A massive thanks again to Craig and Spoony, both went massively out their way to help me out and hopefully I can return the favour. Detailing with a few mates is always good fun, something I think detailing should be, especially for the hobbyist! Now all I get to do is wash it...


----------



## Spoony (May 28, 2007)

The write up I've been waiting for. What a day, not even sure we planned it that way. Certainly never planned an LSP until Mr CarPro UK rode in on his trusty steed.

Glad the pics do show the difference, the car was unbelievably dull and lacking any form of depth before we started.
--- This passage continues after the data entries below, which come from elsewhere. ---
(* ===== verification/LibcCopies.v ===== *)
(** * The copies of the C library

    Programs (lib/libc) and drivers (libkernel) do not link against the kernel's C
    library: each has its own copy of string.c, stdlib.c and stdio.c, and the log of
    the drivers' object library (libio/IOLog.cpp) has one more copy of the
    formatting loop.  string.c is the kernel's line by line; stdlib.c has a choice
    of its functions; the formatting loops differ from the kernel's in the length
    modifiers they read and the conversions they know.  Each copy is shown to
    print what the kernel's [vsnprintf] prints, on the formats where it reads the
    same directives. *)

From S2P Require Import Prelude CString CStdlib Stdio StdioCorrect.

(** ** string.c *)

(** A copy of string.c: the functions on blocks of bytes and those on strings. *)
Record memory_functions := MemoryFunctions {
  lib_memset : mem -> Z -> Z -> Z -> outcome mem;
  lib_memcpy : mem -> Z -> Z -> Z -> outcome mem
}.

Record string_functions := StringFunctions {
  lib_strcpy : mem -> Z -> Z -> outcome (Z * mem);
  lib_strlcpy : mem -> Z -> Z -> Z -> outcome (Z * mem);
  lib_strlen : mem -> Z -> outcome Z;
  lib_strcmp : mem -> Z -> Z -> outcome Z;
  lib_strncmp : mem -> Z -> Z -> Z -> outcome Z;
  lib_strstr : mem -> Z -> Z -> outcome Z;
  lib_strpbrk : mem -> Z -> Z -> outcome Z
}.

(** In a program. *)
Definition user_memory : memory_functions := MemoryFunctions memset memcpy.
Definition user_string : string_functions := StringFunctions strcpy strlcpy strlen strcmp strncmp strstr strpbrk.

(** In a driver. *)
Definition libkernel_memory : memory_functions := MemoryFunctions memset memcpy.
Definition libkernel_string : string_functions := StringFunctions strcpy strlcpy strlen strcmp strncmp strstr strpbrk.

(** ** stdlib.c *)

(** The printers of 32-bit numbers, and those of 64-bit numbers only the kernel and
    its drivers have. *)
Record number_printers := NumberPrinters {
  lib_itostr : layout -> mem -> Z -> Z -> Z -> bool -> outcome (Z * mem);
  lib_uitostr : layout -> mem -> Z -> Z -> Z -> bool -> outcome (Z * mem)
}.

Definition user_atoi (m : mem) (string : Z) : outcome Z := atoi m string.
Definition user_printers : number_printers := NumberPrinters _itostr _uitostr.

Definition libkernel_atoi (m : mem) (string : Z) : outcome Z := atoi m string.
Definition libkernel_printers : number_printers := NumberPrinters _itostr _uitostr.
Definition libkernel_printers64 : number_printers := NumberPrinters _itostr64 _uitostr64.

(** ** The formatting loops *)

Section Copies.
Variable k : call.

(** A program's loop reads no length modifier, takes a word for every number, and
    prints nothing for a conversion to a pointer of a counter. *)
Definition user_length (m : mem) (index : Z) : outcome (Z * Z) := Ok (4, index).

Definition user_conversion (keepWriting : bool) (specifier flags width typeLength : Z) (o : out) (arg : list Z) : outcome (out * list Z) :=
  if specifier =? 99 then
    if keepWriting then
      let* (v, arg) := va_word arg in
      let* o := emit k true (u8 v) o in Ok (o, arg)
    else let* o := emit k false 0 o in Ok (o, arg)
  else if specifier =? 115 then
    let* (string, arg) := va_word arg in
    let* o := if string =? NULL then emit_literal k keepWriting [40; 110; 117; 108; 108; 41] o
              else emit_string k (string_fuel (o_mem o)) keepWriting string o in
    Ok (o, arg)
  else if bool_decide (specifier ∈ [105; 100; 112; 120; 88; 117]) then
    number k keepWriting specifier flags width typeLength o arg
  else if specifier =? 37 then
    let* o := emit k keepWriting 37 o in Ok (o, arg)
  else Ok (o, arg).

Definition user_printer : printer := Printer user_length user_conversion.
Definition user_vsnprintf (m : mem) (arg : list Z) : outcome (Z * mem) := vsnprintf_by k user_printer m arg.

(** A driver's loop looks for the letter of a decimal number where the kernel looks
    for the letter of a long one. *)
Definition libkernel_length (m : mem) (index : Z) : outcome (Z * Z) :=
  let* c := format_at k m index in
  if c =? 104 then
    let index := u32 (index + 1) in
    let* c := format_at k m index in
    Ok (if c =? 104 then (1, u32 (index + 1)) else (2, index))
  else if c =? 105 then
    let index := u32 (index + 1) in
    let* c := format_at k m index in
    Ok (if c =? 105 then (8, u32 (index + 1)) else (4, index))
  else Ok (4, index).

Definition libkernel_conversion := user_conversion.
Definition libkernel_printer : printer := Printer libkernel_length libkernel_conversion.
Definition libkernel_vsnprintf (m : mem) (arg : list Z) : outcome (Z * mem) := vsnprintf_by k libkernel_printer m arg.

(** The log of the object library also prints objects: [describe] is the virtual
    [description] of the object and the characters of the string it returns. *)
Section Log.
Variable describe : mem -> Z -> outcome (Z * mem).

Definition iolog_conversion (keepWriting : bool) (specifier flags width typeLength : Z) (o : out) (arg : list Z) : outcome (out * list Z) :=
  if specifier =? 64 then
    let* (object, arg) := va_word arg in
    if object =? NULL then let* o := emit_literal k keepWriting [40; 110; 117; 108; 108; 41] o in Ok (o, arg)
    else
      let* (printString, m) := describe (o_mem o) object in
      let o := Out m (o_written o) (o_total o) in
      let* o := emit_string k (string_fuel (o_mem o)) keepWriting printString o in Ok (o, arg)
  else user_conversion keepWriting specifier flags width typeLength o arg.

Definition iolog_printer : printer := Printer libkernel_length iolog_conversion.
Definition __IOvsnprintf (m : mem) (arg : list Z) : outcome (Z * mem) := vsnprintf_by k iolog_printer m arg.
End Log.
End Copies.

(** ** The callers *)

Definition user_vsprintf (k : call) (m : mem) (arg : list Z) : outcome (Z * mem) :=
  user_vsnprintf (Call (c_buffer k) UINT32_MAX (c_format k) (c_string k) (c_layout k)) m arg.
Definition user_snprintf (k : call) (m : mem) (arg : list Z) : outcome (Z * mem) := user_vsnprintf k m arg.
Definition user_sprintf (k : call) (m : mem) (arg : list Z) : outcome (Z * mem) := user_vsprintf k m arg.

Definition libkernel_vsprintf (k : call) (m : mem) (arg : list Z) : outcome (Z * mem) :=
  libkernel_vsnprintf (Call (c_buffer k) UINT32_MAX (c_format k) (c_string k) (c_layout k)) m arg.
Definition libkernel_snprintf (k : call) (m : mem) (arg : list Z) : outcome (Z * mem) := libkernel_vsnprintf k m arg.
Definition libkernel_sprintf (k : call) (m : mem) (arg : list Z) : outcome (Z * mem) := libkernel_vsprintf k m arg.

(** The printers with an array of their own at [buffer], and what they hand it to:
    the system call of a program, the primitive log of a driver. *)
Definition SYS_PRINT : Z := 0.
Definition PRINT_SIZE : Z := 1024.

Section Output.
Context {W : Type} (syscall : Z -> list Z -> mem -> W -> outcome (mem * W))
  (__io_primitiveLog : mem -> Z -> bool -> W -> outcome W).

Definition user_puts (m : mem) (string : Z) (w : W) : outcome (mem * W) := syscall SYS_PRINT [string] m w.

Definition user_printf (k : call) (m : mem) (arg : list Z) (w : W) : outcome (mem * W) :=
  let* (_, m) := user_vsnprintf (Call (c_buffer k) PRINT_SIZE (c_format k) (c_string k) (c_layout k)) m arg in
  user_puts m (c_buffer k) w.

Definition libkernel_printf (k : call) (m : mem) (arg : list Z) (w : W) : outcome (mem * W) :=
  let* (_, m) := libkernel_vsnprintf (Call (c_buffer k) PRINT_SIZE (c_format k) (c_string k) (c_layout k)) m arg in
  let* w := __io_primitiveLog m (c_buffer k) false w in
  Ok (m, w).

Definition IOLog (describe : mem -> Z -> outcome (Z * mem)) (k : call) (m : mem) (arg : list Z) (w : W) : outcome (mem * W) :=
  let* (_, m) := __IOvsnprintf (Call (c_buffer k) PRINT_SIZE (c_format k) (c_string k) (c_layout k)) describe m arg in
  let* w := __io_primitiveLog m (c_buffer k) true w in
  Ok (m, w).

(** Leaving a program: a system call that does not return, and a loop behind it. *)
Definition SYS_EXIT : Z := 1.
Definition exit (m : mem) (status : Z) (w : W) : outcome (mem * W) :=
  let* _ := syscall SYS_EXIT [status] m w in Hang.
Definition abort (m : mem) (w : W) : outcome (mem * W) :=
  let* _ := syscall SYS_EXIT [0] m w in Hang.
End Output.

(** ** What they print *)

(** Conversions the copies read as the kernel does. *)
Definition plain_length (cv : conv) : Prop := cv_length cv = LengthNone.

Definition short_length (cv : conv) : Prop :=
  match cv_length cv with LengthNone => cv_spec cv <> 105 | LengthH | LengthHH => True | LengthL | LengthLL => False end.

Definition every (P : conv -> Prop) (es : list entry) : Prop :=
  Forall (fun e => match en_item e with Plain _ => True | Item cv => P cv end) es.

Lemma every_spoken (P : conv -> Prop) k d es : (forall cv, conv_ok cv -> P cv -> speaks k d cv) ->
  Forall (fun e => item_ok (en_item e)) es -> every P es -> Forall (fun e => item_spoken k d (en_item e)) es.
Proof.
  intros HP Hok Hev. eapply Forall_impl; [apply Forall_and; split; [exact Hok|exact Hev]|].
  intros [[c|cv] ws ys] [H1 H2]; cbn in *; [done|by apply HP].
Qed.

(** The conversions of the grammar are the same code in every copy. *)
Lemma conversion_copied k cv keep flags width typeLength o arg : conv_ok cv ->
  user_conversion k keep (cv_spec cv) flags width typeLength o arg = conversion k keep (cv_spec cv) flags width typeLength o arg.
Proof.
  intros Hcv. pose proof (spec_cases cv Hcv) as Hsp. rewrite !elem_of_cons, elem_of_nil in Hsp.
  unfold user_conversion, conversion. destruct (cv_spec cv =? 99), (cv_spec cv =? 115); try done.
  case_bool_decide; [done|]. destruct (Z.eqb_spec (cv_spec cv) 110) as [E|]; [|done]. rewrite E in Hsp. lia.
Qed.

Lemma spec_plain k cv m index c : conv_ok cv -> format_at k m index = Ok c -> cv_spec cv = c -> fetch_length k m index = Ok (4, index).
Proof.
  intros Hcv E Hc. pose proof (spec_cases cv Hcv) as Hsp. rewrite !elem_of_cons, elem_of_nil in Hsp.
  unfold fetch_length. rewrite E. cbn [obind]. rewrite !(proj2 (Z.eqb_neq c _)) by lia. done.
Qed.

Lemma user_speaks k cv : conv_ok cv -> plain_length cv -> speaks k (user_printer k) cv.
Proof.
  intros Hcv Hn. split; [|intros; by apply conversion_copied].
  intros m index c Hc E. rewrite Hn in Hc. injection Hc as Hc. symmetry. by eapply spec_plain.
Qed.

Lemma libkernel_lengths k cv m index c : conv_ok cv -> short_length cv ->
  head (length_text (cv_length cv) ++ [cv_spec cv]) = Some c -> format_at k m index = Ok c ->
  libkernel_length k m index = fetch_length k m index.
Proof.
  intros Hcv Hn Hc E. pose proof (spec_cases cv Hcv) as Hsp. rewrite !elem_of_cons, elem_of_nil in Hsp.
  unfold libkernel_length, fetch_length, short_length in *. rewrite E. cbn [obind].
  destruct (cv_length cv); cbn in Hc; injection Hc as <-; [|done|done|done|done].
  rewrite (proj2 (Z.eqb_neq _ 105)) by done. rewrite !(proj2 (Z.eqb_neq (cv_spec cv) _)) by lia. done.
Qed.

Lemma libkernel_speaks k cv : conv_ok cv -> short_length cv -> speaks k (libkernel_printer k) cv.
Proof.
  intros Hcv Hn. split; [|intros; by apply conversion_copied]. intros m index c Hc E. by apply (libkernel_lengths k cv m index c).
Qed.

Lemma iolog_speaks k describe cv : conv_ok cv -> short_length cv -> speaks k (iolog_printer k describe) cv.
Proof.
  intros Hcv Hn. split; [intros m index c Hc E; by apply (libkernel_lengths k cv m index c)|].
  intros. pose proof (spec_cases cv Hcv) as Hsp. rewrite !elem_of_cons, elem_of_nil in Hsp.
  cbn. unfold iolog_conversion. rewrite (proj2 (Z.eqb_neq _ 64)) by lia. by apply conversion_copied.
Qed.

(** What the calls of the three theorems share: as for the kernel's [vsnprintf], an
    array with room, and a format with arguments of the right kind. *)
Record printing (k : call) (m : mem) (t : list Z) (es : list entry) (cap : nat) : Prop := {
  pg_call : callable k cap m t;
  pg_size : 0 < c_size k < 2 ^ 32;
  pg_long : Z.of_nat (length (text_of es)) < 2 ^ 31;
  pg_format : cstr m (c_format k) (format_of es);
  pg_apart : forall q, c_format k <= q <= c_format k + Z.of_nat (length (format_of es)) -> untouched k cap q;
  pg_items : Forall (fun e => item_ok (en_item e) /\ shows m (untouched k cap) (en_item e) (en_words e) (en_text e)) es;
  pg_chars : (length (text_of es) < Z.to_nat (c_size k))%nat \/ Forall (fun e => ~ is_char (en_item e)) es
}.

Definition printed (k : call) (m : mem) (es : list entry) (cap : nat) (r : outcome (Z * mem)) : Prop :=
  exists m', r = Ok (Z.of_nat (length (text_of es)), m')
    /\ bytes_at m' (c_buffer k) (take (Z.to_nat (c_size k) - 1) (text_of es) ++ [0])
    /\ forall q, untouched k cap q -> m' !! q = m !! q.

Lemma printed_by (P : conv -> Prop) d k m t es (cap := (Z.to_nat (c_size k) `min` S (length (text_of es)))%nat) :
  (forall cv, conv_ok cv -> P cv -> speaks k d cv) -> printing k m t es cap -> every P es ->
  printed k m es cap (vsnprintf_by k d m (words_of es)).
Proof.
  intros HP [Hca Hsz HN HF Hap Hit Hch] Hev. apply (formats_by d k m t es); try done.
  apply (every_spoken P); [done| |done]. eapply Forall_impl; [exact Hit|]. by intros e [].
Qed.

(** on the formats they read alike, the printers of programs, of drivers and of
    the drivers' log print what the kernel's prints: the text of the items, cut to
    the size of the buffer, with a terminator, and return the length of the text. *)
Theorem copies_print k m t es (cap := (Z.to_nat (c_size k) `min` S (length (text_of es)))%nat) : printing k m t es cap ->
  (every plain_length es -> printed k m es cap (user_vsnprintf k m (words_of es)))
  /\ (every short_length es -> printed k m es cap (libkernel_vsnprintf k m (words_of es))
      /\ forall describe, printed k m es cap (__IOvsnprintf k describe m (words_of es))).
Proof.
  intros Hp. split; [|split]; intros.
  - by apply (printed_by plain_length _ k m t es (user_speaks k)).
  - by apply (printed_by short_length _ k m t es (libkernel_speaks k)).
  - by apply (printed_by short_length _ k m t es (iolog_speaks k describe)).
Qed.

Lemma copies_print_witness : printed demo_call call_mem demo_entries 9 (user_vsnprintf demo_call call_mem [42; 65])
  /\ printed demo_call call_mem demo_entries 9 (libkernel_vsnprintf demo_call call_mem [42; 65]).
Proof.
  assert (Hp : printing demo_call call_mem [] demo_entries 9).
  { split; [apply demo_callable|cbn; lia|cbn; lia| | |apply demo_shows|left; cbn; lia].
    - split_and!; [by vm_compute|repeat constructor; lia|cbn; lia|cbn; lia].
    - intros q Hq. unfold untouched. cbn in *. lia. }
  destruct (copies_print demo_call call_mem [] demo_entries Hp) as [H1 H2]. split; [apply H1|apply H2]; repeat constructor; done.
Defined.

(** ** Where they differ *)

(** The bytes a call leaves in the buffer, up to the terminator. *)
Fixpoint text_from (n : nat) (m : mem) (p : Z) : list Z :=
  match n with
  | O => []
  | S n => match m !! p with Some 0 => [] | Some c => c :: text_from n m (p + 1) | None => [] end
  end.

Definition left_text (r : outcome (Z * mem)) : list Z := match r with Ok (_, m) => text_from 16 m 700 | _ => [] end.
Definition format_mem (format : list Z) : mem := write (write print_mem 600 (format ++ [0])) 700 (replicate 16 0).

(** For a decimal number asked for by [%i] a driver prints nothing: the letter is
    taken for a length modifier, and the character behind it for the specifier. *)
Lemma decimal_swallowed :
  let m := format_mem [37; 105; 46; 33] in
  left_text (vsnprintf demo_call m [42]) = [52; 50; 46; 33]
  /\ left_text (libkernel_vsnprintf demo_call m [42]) = [33].
Proof. by vm_compute. Qed.

(** A long number asked for by [%lld] is one word for a program, printed with the
    letters behind the first one, and none for a driver. *)
Lemma long_not_read :
  let m := format_mem [37; 108; 108; 100] in
  left_text (vsnprintf demo_call m [0; 1]) = [52; 50; 57; 52; 57; 54; 55; 50; 57; 54]
  /\ left_text (user_vsnprintf demo_call m [0; 1]) = [108; 100]
  /\ left_text (libkernel_vsnprintf demo_call m [0; 1]) = [108; 100].
Proof. by vm_compute. Qed.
I played five a side after a day of detailing, safe to say I was broken today.

How is it looking today gally?


----------



## Bill58 (Jul 5, 2010)

Fantastic work guys. Great reflections on the last picture.


----------



## neilb62 (Jul 30, 2007)

Epic, well done all, just the sort of detail I'd love to be involved in one day.... :wave:


----------



## ibiza55 (Feb 22, 2008)

Lovely jubbly, one big motor


----------



## Christian6984 (Dec 20, 2007)

Great work, the difference is staggering :thumb:


----------



## stangalang (Nov 27, 2009)

Top work guys, and proof you DONT have to chase every scratch to make a car look amazing. 
PS. i don't think it looks sterile at all. Finest is nice and glossy and i reckon that will look the balls in low light clear night settings :thumb:


----------



## Daffy (Dec 15, 2005)

That's some quality 50/50 shots on the bonnet. Really like these cars, soft spot for Saab's.


----------



## Spoony (May 28, 2007)

To be fair I don't think we were prepared to polish it to the level we did. But after seeing it once dry we looked at each other and instantly knew the task at hand. 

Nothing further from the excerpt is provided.